Collection entries
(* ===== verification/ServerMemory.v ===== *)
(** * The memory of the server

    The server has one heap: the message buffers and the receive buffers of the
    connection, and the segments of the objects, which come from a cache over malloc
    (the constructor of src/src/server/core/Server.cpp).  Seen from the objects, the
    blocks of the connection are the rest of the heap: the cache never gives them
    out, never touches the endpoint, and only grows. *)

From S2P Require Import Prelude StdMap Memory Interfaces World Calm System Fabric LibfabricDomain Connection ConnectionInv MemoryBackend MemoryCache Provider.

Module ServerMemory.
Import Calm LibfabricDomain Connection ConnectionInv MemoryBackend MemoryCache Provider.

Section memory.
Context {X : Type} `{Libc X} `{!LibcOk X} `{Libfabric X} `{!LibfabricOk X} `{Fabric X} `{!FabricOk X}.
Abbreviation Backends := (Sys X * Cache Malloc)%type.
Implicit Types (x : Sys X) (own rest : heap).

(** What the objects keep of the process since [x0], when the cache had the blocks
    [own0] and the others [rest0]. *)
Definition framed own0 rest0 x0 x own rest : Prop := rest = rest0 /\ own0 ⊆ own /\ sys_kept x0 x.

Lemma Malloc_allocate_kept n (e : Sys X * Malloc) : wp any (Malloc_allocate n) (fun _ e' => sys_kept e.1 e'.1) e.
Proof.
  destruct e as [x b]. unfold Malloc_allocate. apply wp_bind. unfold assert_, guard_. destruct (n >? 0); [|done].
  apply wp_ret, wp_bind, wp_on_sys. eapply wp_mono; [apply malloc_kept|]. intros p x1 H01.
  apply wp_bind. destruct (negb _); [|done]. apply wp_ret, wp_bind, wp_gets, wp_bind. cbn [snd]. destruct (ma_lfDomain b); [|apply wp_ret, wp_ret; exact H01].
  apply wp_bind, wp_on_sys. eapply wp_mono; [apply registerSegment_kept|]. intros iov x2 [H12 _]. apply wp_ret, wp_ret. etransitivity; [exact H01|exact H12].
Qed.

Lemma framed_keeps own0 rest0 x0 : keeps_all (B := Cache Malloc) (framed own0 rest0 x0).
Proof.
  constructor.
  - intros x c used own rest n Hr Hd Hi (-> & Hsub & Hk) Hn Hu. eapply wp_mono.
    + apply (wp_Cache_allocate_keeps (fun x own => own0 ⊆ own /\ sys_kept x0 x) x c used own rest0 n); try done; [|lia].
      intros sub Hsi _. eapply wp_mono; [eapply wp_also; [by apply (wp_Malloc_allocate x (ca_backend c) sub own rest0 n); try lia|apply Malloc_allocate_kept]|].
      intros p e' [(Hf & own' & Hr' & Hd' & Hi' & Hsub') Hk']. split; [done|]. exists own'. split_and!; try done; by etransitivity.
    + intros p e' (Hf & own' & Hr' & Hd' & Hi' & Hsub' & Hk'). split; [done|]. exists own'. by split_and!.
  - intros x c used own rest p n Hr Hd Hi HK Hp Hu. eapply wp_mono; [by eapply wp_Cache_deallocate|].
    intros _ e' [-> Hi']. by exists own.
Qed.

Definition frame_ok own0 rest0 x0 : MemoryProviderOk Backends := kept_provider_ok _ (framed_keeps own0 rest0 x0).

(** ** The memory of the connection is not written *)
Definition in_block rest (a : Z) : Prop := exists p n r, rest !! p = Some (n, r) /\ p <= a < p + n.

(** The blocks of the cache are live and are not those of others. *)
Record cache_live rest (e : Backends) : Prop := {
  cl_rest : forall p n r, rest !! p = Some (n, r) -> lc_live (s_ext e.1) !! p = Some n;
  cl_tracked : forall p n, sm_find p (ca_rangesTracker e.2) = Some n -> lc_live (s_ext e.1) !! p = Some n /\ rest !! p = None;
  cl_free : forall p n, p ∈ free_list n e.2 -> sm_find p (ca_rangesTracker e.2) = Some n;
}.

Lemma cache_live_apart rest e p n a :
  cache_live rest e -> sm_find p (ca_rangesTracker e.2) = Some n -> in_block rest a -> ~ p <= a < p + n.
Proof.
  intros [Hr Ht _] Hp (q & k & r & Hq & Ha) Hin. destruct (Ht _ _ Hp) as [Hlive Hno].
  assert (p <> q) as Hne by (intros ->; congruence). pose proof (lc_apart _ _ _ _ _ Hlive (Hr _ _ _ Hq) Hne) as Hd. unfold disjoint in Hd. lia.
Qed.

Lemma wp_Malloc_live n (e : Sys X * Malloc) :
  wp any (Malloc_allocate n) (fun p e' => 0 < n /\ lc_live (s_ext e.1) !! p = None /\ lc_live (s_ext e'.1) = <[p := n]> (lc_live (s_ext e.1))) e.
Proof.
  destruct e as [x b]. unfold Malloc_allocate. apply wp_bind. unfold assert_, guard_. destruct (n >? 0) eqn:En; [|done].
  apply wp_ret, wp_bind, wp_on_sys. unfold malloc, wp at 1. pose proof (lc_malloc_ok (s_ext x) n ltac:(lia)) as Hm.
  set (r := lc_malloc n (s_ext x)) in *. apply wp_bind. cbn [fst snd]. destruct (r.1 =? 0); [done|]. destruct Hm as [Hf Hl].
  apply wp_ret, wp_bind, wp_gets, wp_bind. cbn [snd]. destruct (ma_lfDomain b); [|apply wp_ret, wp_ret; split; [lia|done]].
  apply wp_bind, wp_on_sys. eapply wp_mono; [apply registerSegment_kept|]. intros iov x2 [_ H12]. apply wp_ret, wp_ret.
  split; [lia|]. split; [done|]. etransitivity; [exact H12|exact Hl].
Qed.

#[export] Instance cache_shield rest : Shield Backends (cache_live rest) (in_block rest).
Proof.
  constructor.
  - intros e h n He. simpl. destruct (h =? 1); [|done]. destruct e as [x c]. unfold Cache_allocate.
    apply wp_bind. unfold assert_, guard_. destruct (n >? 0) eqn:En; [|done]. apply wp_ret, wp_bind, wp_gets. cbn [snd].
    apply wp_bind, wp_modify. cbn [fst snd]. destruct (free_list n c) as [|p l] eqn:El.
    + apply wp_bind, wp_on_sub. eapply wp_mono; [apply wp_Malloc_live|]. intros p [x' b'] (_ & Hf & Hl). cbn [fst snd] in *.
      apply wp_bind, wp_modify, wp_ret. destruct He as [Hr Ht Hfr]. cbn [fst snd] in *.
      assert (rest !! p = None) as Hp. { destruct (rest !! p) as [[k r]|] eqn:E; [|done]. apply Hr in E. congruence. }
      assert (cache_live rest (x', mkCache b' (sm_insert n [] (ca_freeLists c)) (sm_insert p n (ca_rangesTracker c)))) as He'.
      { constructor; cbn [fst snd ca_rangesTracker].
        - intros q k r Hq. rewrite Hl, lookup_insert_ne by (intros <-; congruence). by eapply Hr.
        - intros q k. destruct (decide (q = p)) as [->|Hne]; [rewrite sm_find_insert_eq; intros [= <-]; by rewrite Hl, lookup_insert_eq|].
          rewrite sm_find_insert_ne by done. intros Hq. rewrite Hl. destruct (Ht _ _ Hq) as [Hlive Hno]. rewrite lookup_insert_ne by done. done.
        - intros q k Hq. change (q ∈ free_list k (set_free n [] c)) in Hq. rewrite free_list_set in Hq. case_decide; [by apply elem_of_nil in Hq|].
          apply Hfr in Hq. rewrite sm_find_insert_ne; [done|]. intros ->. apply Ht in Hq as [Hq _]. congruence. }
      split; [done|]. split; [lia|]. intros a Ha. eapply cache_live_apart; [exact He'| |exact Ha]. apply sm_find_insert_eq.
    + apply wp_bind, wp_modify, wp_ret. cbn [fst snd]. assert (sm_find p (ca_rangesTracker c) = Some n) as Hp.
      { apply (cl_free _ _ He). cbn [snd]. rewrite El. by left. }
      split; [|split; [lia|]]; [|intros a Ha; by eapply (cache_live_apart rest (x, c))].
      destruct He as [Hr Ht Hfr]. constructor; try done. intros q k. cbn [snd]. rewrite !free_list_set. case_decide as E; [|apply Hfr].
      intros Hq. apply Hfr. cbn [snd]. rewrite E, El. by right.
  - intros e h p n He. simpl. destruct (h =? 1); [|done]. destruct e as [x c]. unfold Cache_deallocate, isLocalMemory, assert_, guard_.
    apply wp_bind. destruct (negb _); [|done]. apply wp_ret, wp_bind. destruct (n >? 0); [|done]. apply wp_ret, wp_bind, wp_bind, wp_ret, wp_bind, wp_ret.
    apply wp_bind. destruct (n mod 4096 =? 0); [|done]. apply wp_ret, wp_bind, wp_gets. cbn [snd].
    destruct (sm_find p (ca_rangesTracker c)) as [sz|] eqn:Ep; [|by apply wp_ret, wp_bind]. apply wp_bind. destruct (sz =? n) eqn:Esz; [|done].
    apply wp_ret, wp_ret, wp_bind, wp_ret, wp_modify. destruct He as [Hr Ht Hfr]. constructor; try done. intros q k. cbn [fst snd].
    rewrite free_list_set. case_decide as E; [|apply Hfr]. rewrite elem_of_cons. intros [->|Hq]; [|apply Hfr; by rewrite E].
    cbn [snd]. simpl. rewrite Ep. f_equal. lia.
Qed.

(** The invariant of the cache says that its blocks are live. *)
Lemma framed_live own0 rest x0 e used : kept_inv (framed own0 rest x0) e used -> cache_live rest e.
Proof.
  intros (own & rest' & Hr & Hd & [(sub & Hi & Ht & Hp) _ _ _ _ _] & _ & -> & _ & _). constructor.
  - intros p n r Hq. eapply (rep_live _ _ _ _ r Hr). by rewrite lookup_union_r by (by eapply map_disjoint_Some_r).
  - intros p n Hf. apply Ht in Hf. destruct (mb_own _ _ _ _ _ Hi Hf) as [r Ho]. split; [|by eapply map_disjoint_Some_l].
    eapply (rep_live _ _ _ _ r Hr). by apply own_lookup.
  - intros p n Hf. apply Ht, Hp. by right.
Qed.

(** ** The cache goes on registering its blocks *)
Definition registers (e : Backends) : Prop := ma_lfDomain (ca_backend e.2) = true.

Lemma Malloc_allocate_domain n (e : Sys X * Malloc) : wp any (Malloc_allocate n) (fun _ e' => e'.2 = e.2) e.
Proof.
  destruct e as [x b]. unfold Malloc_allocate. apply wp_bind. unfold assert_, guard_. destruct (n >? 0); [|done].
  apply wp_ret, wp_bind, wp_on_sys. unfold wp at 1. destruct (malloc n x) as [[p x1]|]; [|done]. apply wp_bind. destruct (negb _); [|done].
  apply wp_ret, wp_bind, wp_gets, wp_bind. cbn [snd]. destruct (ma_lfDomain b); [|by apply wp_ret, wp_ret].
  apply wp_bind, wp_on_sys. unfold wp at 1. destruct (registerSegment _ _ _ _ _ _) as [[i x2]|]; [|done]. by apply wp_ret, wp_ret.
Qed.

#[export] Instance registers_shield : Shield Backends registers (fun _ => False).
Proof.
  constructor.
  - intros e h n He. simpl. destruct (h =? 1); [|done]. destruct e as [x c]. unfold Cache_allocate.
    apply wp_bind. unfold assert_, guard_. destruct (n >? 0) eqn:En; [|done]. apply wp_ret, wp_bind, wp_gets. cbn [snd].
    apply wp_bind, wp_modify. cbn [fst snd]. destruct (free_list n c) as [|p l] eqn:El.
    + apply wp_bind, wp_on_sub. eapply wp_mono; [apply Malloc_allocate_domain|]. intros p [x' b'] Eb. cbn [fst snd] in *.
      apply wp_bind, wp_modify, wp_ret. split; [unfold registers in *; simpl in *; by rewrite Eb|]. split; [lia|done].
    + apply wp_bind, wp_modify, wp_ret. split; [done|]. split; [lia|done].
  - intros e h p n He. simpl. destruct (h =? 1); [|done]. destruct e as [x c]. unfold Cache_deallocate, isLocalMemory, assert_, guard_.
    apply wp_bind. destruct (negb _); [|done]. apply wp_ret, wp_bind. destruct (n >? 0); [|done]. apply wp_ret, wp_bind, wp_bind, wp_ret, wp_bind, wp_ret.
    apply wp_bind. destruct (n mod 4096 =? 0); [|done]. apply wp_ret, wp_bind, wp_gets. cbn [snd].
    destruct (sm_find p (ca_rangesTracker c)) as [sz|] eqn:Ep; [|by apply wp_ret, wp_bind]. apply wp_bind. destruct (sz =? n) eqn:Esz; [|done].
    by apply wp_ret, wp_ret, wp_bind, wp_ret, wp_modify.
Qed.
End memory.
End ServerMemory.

▶ **Required work**
Return, unchanged, the run of lines above that opens with the line containing "Lemma wp_Malloc_live n" and closes with the line containing "apply wp_ret, wp_bind, wp_on_sys. unfold malloc, wp". Include both.

▶ **Task solution**
Lemma wp_Malloc_live n (e : Sys X * Malloc) :
  wp any (Malloc_allocate n) (fun p e' => 0 < n /\ lc_live (s_ext e.1) !! p = None /\ lc_live (s_ext e'.1) = <[p := n]> (lc_live (s_ext e.1))) e.
Proof.
  destruct e as [x b]. unfold Malloc_allocate. apply wp_bind. unfold assert_, guard_. destruct (n >? 0) eqn:En; [|done].
  apply wp_ret, wp_bind, wp_on_sys. unfold malloc, wp at 1. pose proof (lc_malloc_ok (s_ext x) n ltac:(lia)) as Hm.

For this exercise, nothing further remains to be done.